As I recall, Julia's protocol involved a cauldron of some sort, and some odd vertbrate bones, cast in the shadow of the full moon, and patterns analyzed....something like that


----------



## WashoeLisa (Sep 12, 2000)

ROFLOL!! Mike- did you assist Julia in her "venture to the dark side"?







Julia, you don't have to have taken the LEAP test to be one of us! You can still cruise! The end result is the same- we don't eat our reactivities and we feel good, end of subject. I liked the test better in that it cut to the chase for me and I was tired of the chase. The fact that you could do it on your own just speaks to your own brains and want to get better, in a good way, of course!







SO, DONNA! Did you WIN? Are we cruising???







Hugs,Lisa from Nevada


----------



## ohnometo (Sep 20, 2001)

We come close to cruising...I had the powerball 33 and 2 other numbers....Sorry







Maybe this week ..Julia you can go with us LEAPERS...


----------



## WashoeLisa (Sep 12, 2000)

Darn it!Maybe we should use our birthdates or something...Mine is 8/01WIN, DONNA, WIN!!!







Lisa from Nevada


----------



## Mike NoLomotil (Jun 6, 2000)

Just remember







us poor working stiffs when you are







enjoying your new found riches.And STAY on your PLAN!







MNoLoot


----------



## Julia37 (May 9, 2001)

Mike! ROFLMAO!!!




























Hey, Mike has to go on the cruise with us! If he doesn't we'll miss him too much!














Let's try our birthdays - mine is 3/18 - I'll try them here in the Mega Millions also!


----------



## Mike NoLomotil (Jun 6, 2000)

Sorry, as you all know I don't do planes, and I don't do boats either...especially big ones that leave sight of land







MNoLotto


----------



## ohnometo (Sep 20, 2001)

Mike please just take your xanax and come on


----------



## WashoeLisa (Sep 12, 2000)

Yeah Mike- take the Xanax and come on with us!(I want to hear MIke explain the functioning of the immune system and the gut while under the influence!!)ROFLOL!!







Lisa from NevadaP.S. Mike, did you hear they opened another legal brothel here last week?


----------



## Melissa V (Feb 7, 2001)

Mike is there info somewhere that i can print out or you can email to me for the allergist i am gonna be seeing?

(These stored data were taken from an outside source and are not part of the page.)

(** * The interceptor catalogue of the HTTP Toolkit UI

    A shallow embedding of [src/model/interceptors.ts]: the static table
    [INTERCEPT_OPTIONS] and the function [getInterceptOptions], which merges
    the table with the interceptor statuses reported by the server.

    JavaScript objects are finite maps from property names to values
    ([gmap string value]); dictionaries that are iterated ([INTERCEPT_OPTIONS]
    and the result of [_.mapValues]) are association lists in insertion
    order.  The two libraries the module imports are modelled as far as the
    module uses them: lodash ([keyBy], [mapValues], [assign], [defaults]) by
    definitions, and [semver.satisfies] as a parameter that may throw. *)

From Stdlib Require Import String Ascii List NArith Bool.
From stdpp Require Import base option list strings gmap fin_maps.

Local Open Scope string_scope.
Local Open Scope list_scope.

(** ** Completions: a call returns a value or throws *)

Inductive completion (A : Type) : Type :=
| Normal (a : A)
| Throw (error : string).
Arguments Normal {A} a.
Arguments Throw {A} error.

Global Instance completion_ret : MRet completion := fun A a => Normal a.

Global Instance completion_bind : MBind completion := fun A B k c =>
  match c with
  | Normal a => k a
  | Throw e => Throw e
  end.

Definition returns {A} (c : completion A) : Prop := exists a, c = Normal a.

(** ** JavaScript values and objects *)

(** [IconProps] values are defined in [../icons], outside this module; the
    table only refers to members of [SourceIcons] and, once, to
    [_.defaults({ color: ... }, SourceIcons.Terminal)].  They are kept as
    references. *)
Inductive IconProps : Type :=
| SourceIcons (member : string)
| defaults (own : list (string * string)) (source : IconProps).

(** The configuration dialogs imported from [../components/intercept/config]. *)
Inductive InterceptorCustomUiConfig : Type :=
| ManualInterceptCustomUi
| ExistingTerminalCustomUi
| ElectronCustomUi
| AndroidCustomUi.

(** The argument of a [checkRequirements] function.  [interceptorVersion]
    is declared [string], but [getInterceptOptions] passes [undefined] when
    there is no server interceptor; [serverVersion] is optional. *)
Record CheckOptions : Type := {
  interceptorVersion : option string;
  featureFlags : list string;
  serverVersion : option string
}.

Inductive value : Type :=
| VNull
| VBool (b : bool)
| VNumber (n : Z)
| VString (s : string)
| VStrings (l : list string)
| VIconProps (i : IconProps)
| VUiConfig (u : InterceptorCustomUiConfig)
| VFunction (f : CheckOptions -> completion bool).

(** An object is the finite map of its own enumerable properties. *)
Abbreviation object := (gmap string value).

(** A dictionary that is iterated: keys in insertion order. *)
Abbreviation Dictionary A := (list (string * A)).

Fixpoint get {A} (key : string) (d : Dictionary A) : option A :=
  match d with
  | [] => None
  | (k, a) :: d' => if String.eqb k key then Some a else get key d'
  end.

Definition keys {A} (d : Dictionary A) : list string := map fst d.

(** ** The data model of the module *)

Record InterceptorConfig : Type := {
  name : string;
  description : string;
  iconProps : IconProps;
  tags : list string;
  inProgress : option bool;
  clientOnly : bool;            (* [clientOnly?: true]: [false] is "not set" *)
  checkRequirements : option (CheckOptions -> completion bool);
  uiConfig : option InterceptorCustomUiConfig
}.

(** [ServerInterceptor] is declared in [../services/server-api]: the status
    the server reports for one interceptor.  [extra] holds whatever other
    properties the payload carries; the four declared properties take their
    values from the record. *)
Record ServerInterceptor : Type := {
  id : string;
  version : string;
  isActive : bool;
  isActivable : bool;
  extra : object
}.

(** A property that is set only when the optional field is. *)
Definition optional (key : string) (v : option value) : object :=
  match v with
  | Some x => {[ key := x ]}
  | None => ∅
  end.

(** The own properties of a table entry, as its object literal lists them. *)
Definition config_properties (c : InterceptorConfig) : object :=
  {[ "name" := VString (name c);
     "description" := VString (description c);
     "iconProps" := VIconProps (iconProps c);
     "tags" := VStrings (tags c) ]}
  ∪ optional "inProgress" (VBool <$> inProgress c)
  ∪ optional "clientOnly" (if clientOnly c then Some (VBool true) else None)
  ∪ optional "checkRequirements" (VFunction <$> checkRequirements c)
  ∪ optional "uiConfig" (VUiConfig <$> uiConfig c).

(** The own properties of a server status. *)
Definition server_properties (s : ServerInterceptor) : object :=
  {[ "id" := VString (id s);
     "version" := VString (version s);
     "isActive" := VBool (isActive s);
     "isActivable" := VBool (isActivable s) ]}
  ∪ extra s.

(** ** lodash *)

(** [_.keyBy(array, 'id')]: the elements are assigned to the result one
    after the other under their [id], so a later element replaces an
    earlier one with the same id. *)
Definition keyBy (array : list ServerInterceptor) : gmap string ServerInterceptor :=
  foldl (fun result s => <[ id s := s ]> result) ∅ array.

(** [_.assign(target, ...sources)]: the properties of each source are
    written to the target in turn, the later sources overwriting. *)
Definition assign (target : object) (sources : list object) : object :=
  foldl (fun acc source => source ∪ acc) target sources.
Arguments assign : simpl never.

(** [_.mapValues(object, iteratee)]: a new object with the same keys, in the
    same order, the iteratee being called with the value and the key.  A call
    that throws ends the iteration. *)
Fixpoint mapValues {A B} (obj : Dictionary A) (iteratee : A -> string -> completion B)
    : completion (Dictionary B) :=
  match obj with
  | [] => Normal []
  | (key, a) :: rest =>
      b ← iteratee a key;
      result ← mapValues rest iteratee;
      mret ((key, b) :: result)
  end.

(** [array.includes(x)] on an array of strings. *)
Definition includes (array : list string) (x : string) : bool :=
  existsb (String.eqb x) array.

(** ** semver

    [semver.satisfies] comes from the npm package semver.  The module is
    verified against any implementation of it ([satisfies] below is a
    parameter of the development); this instance, used to run the module on
    concrete inputs, covers plain [MAJOR.MINOR.PATCH] versions and caret
    ranges [^MAJOR.MINOR.PATCH], which is what the checks of the table are
    written with.  It answers [false] on an absent or empty version and on
    whatever it cannot parse, and never throws. *)
Module Semver.

Definition digit (c : ascii) : option N :=
  let n := N_of_ascii c in
  if ((48 <=? n) && (n <=? 57))%N then Some (n - 48)%N else None.

Fixpoint digits (acc : N) (s : string) : option N :=
  match s with
  | EmptyString => Some acc
  | String c rest =>
      match digit c with
      | Some d => digits (10 * acc + d)%N rest
      | None => None
      end
  end.

(** A numeric identifier: ["0"], or digits that do not start with a zero. *)
Definition numeric (s : string) : option N :=
  match s with
  | EmptyString => None
  | String "0"%char EmptyString => Some 0%N
  | String "0"%char _ => None
  | _ => digits 0 s
  end.

(** The parts of [s] between the dots. *)
Fixpoint split_dots (s : string) : list string :=
  match s with
  | EmptyString => [EmptyString]
  | String "."%char rest => EmptyString :: split_dots rest
  | String c rest =>
      match split_dots rest with
      | part :: parts => String c part :: parts
      | [] => [String c EmptyString]
      end
  end.

Definition parse (s : string) : option (N * N * N) :=
  match split_dots s with
  | [a; b; c] =>
      match numeric a, numeric b, numeric c with
      | Some major, Some minor, Some patch => Some (major, minor, patch)
      | _, _, _ => None
      end
  | _ => None
  end.

Definition ltb (v w : N * N * N) : bool :=
  let '(a, b, c) := v in
  let '(a', b', c') := w in
  ((a <? a') || ((a =? a') && ((b <? b') || ((b =? b') && (c <? c')))))%N.

Definition leb (v w : N * N * N) : bool := negb (ltb w v).

(** [^a.b.c] allows the changes that keep the leftmost non-zero part. *)
Definition caret_upper (v : N * N * N) : N * N * N :=
  let '(a, b, c) := v in
  if (0 <? a)%N then (a + 1, 0, 0)%N
  else if (0 <? b)%N then (0, b + 1, 0)%N
  else (0, 0, c + 1)%N.

Definition parse_caret (range : string) : option (N * N * N) :=
  match range with
  | String "^"%char rest => parse rest
  | _ => None
  end.

Definition satisfiesb (version : option string) (range : string) : bool :=
  match version ≫= parse with
  | Some w =>
      match parse_caret range with
      | Some low => leb low w && ltb w (caret_upper low)
      | None => false
      end
  | None => false
  end.

Definition satisfies (version : option string) (range : string) : completion bool :=
  Normal (satisfiesb version range).

End Semver.

(** Two normal completions of the same call carry the same value. *)
Ltac same_result H H' :=
  rewrite H in H'; injection H' as <-.

(** Every call of the instance returns. *)
Ltac semver_returns :=
  split; [eexists; reflexivity | intros; eexists; reflexivity].

(** ** The module *)

Definition BROWSER_TAGS := ["browsers"; "web page"; "web app"; "javascript"].
Definition MOBILE_TAGS := ["mobile"; "phone"; "app"].
Definition ANDROID_TAGS :=
  ["samsung"; "galaxy"; "nokia"; "lg"; "android"; "google"; "motorola"].
Definition IOS_TAGS := ["apple"; "ios"; "iphone"; "ipad"].
Definition DOCKER_TAGS := ["bridge"; "services"; "images"].

Definition MANUAL_INTERCEPT_ID := "manual-setup".

(** ** Vocabulary of the statements *)

(** [o] is [base] plus exactly the fields [fields]: a listed property has
    the listed value, every other property is the one of [base], if any. *)
Definition with_fields (base : object) (fields : Dictionary value) (o : object) : Prop :=
  forall k, o !! k = match get k fields with
                     | Some v => Some v
                     | None => base !! k
                     end.

(** [o] is [base], overwritten by the properties of [server], overwritten
    by the fields [fields]: the later layer wins. *)
Definition overlaid (base server : object) (fields : Dictionary value) (o : object) : Prop :=
  forall k, o !! k = match get k fields with
                     | Some v => Some v
                     | None =>
                         match server !! k with
                         | Some v => Some v
                         | None => base !! k
                         end
                     end.

(** The fields the three branches of [getInterceptOptions] set. *)
Definition unsupported_fields (i : string) : Dictionary value :=
  [("id", VString i); ("isSupported", VBool false);
   ("isActive", VBool false); ("isActivable", VBool false)].

Definition client_only_fields (i : string) : Dictionary value :=
  [("id", VString i); ("isSupported", VBool true);
   ("isActive", VBool false); ("isActivable", VBool true)].

Definition supported_fields (i : string) : Dictionary value :=
  [("id", VString i); ("isSupported", VBool true)].

(** The statuses of [array] that carry the id [i], in the order of the array. *)
Definition with_id (i : string) (array : list ServerInterceptor) : list ServerInterceptor :=
  filter (fun s => id s = i) array.

(** A server status with no further properties. *)
Definition status (i v : string) (active activable : bool) : ServerInterceptor :=
  {| id := i; version := v; isActive := active; isActivable := activable; extra := ∅ |}.

(** [x || ''] for an optional string. *)
Definition or_empty (x : option string) : string := default "" x.

Section Interceptors.

(** [semver.satisfies(version, range)]; the version is [None] when the
    caller passes [undefined].  The call may throw. *)
Variable satisfies : option string -> string -> completion bool.

(** The range exported by [../services/service-versions]. *)
Variable DETAILED_CONFIG_RANGE : string.

(** An entry that sets only the four required fields. *)
Definition entry (name description : string) (iconProps : IconProps)
    (tags : list string) : InterceptorConfig :=
  {| name := name; description := description; iconProps := iconProps;
     tags := tags; inProgress := None; clientOnly := false;
     checkRequirements := None; uiConfig := None |}.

I don't want to shove it in his face...not a good way to start a doc/patient relation hehe...but i do want to be prepared. Thanks, MelissaWildfire###clanwolverine.net


----------



## Mike NoLomotil (Jun 6, 2000)

CORRECTION: ________________________________________"I want to hear MIke explain the functioning of the immune system and the gut while under the influence!!" _________________________________________What makes you think I have been sober all this time?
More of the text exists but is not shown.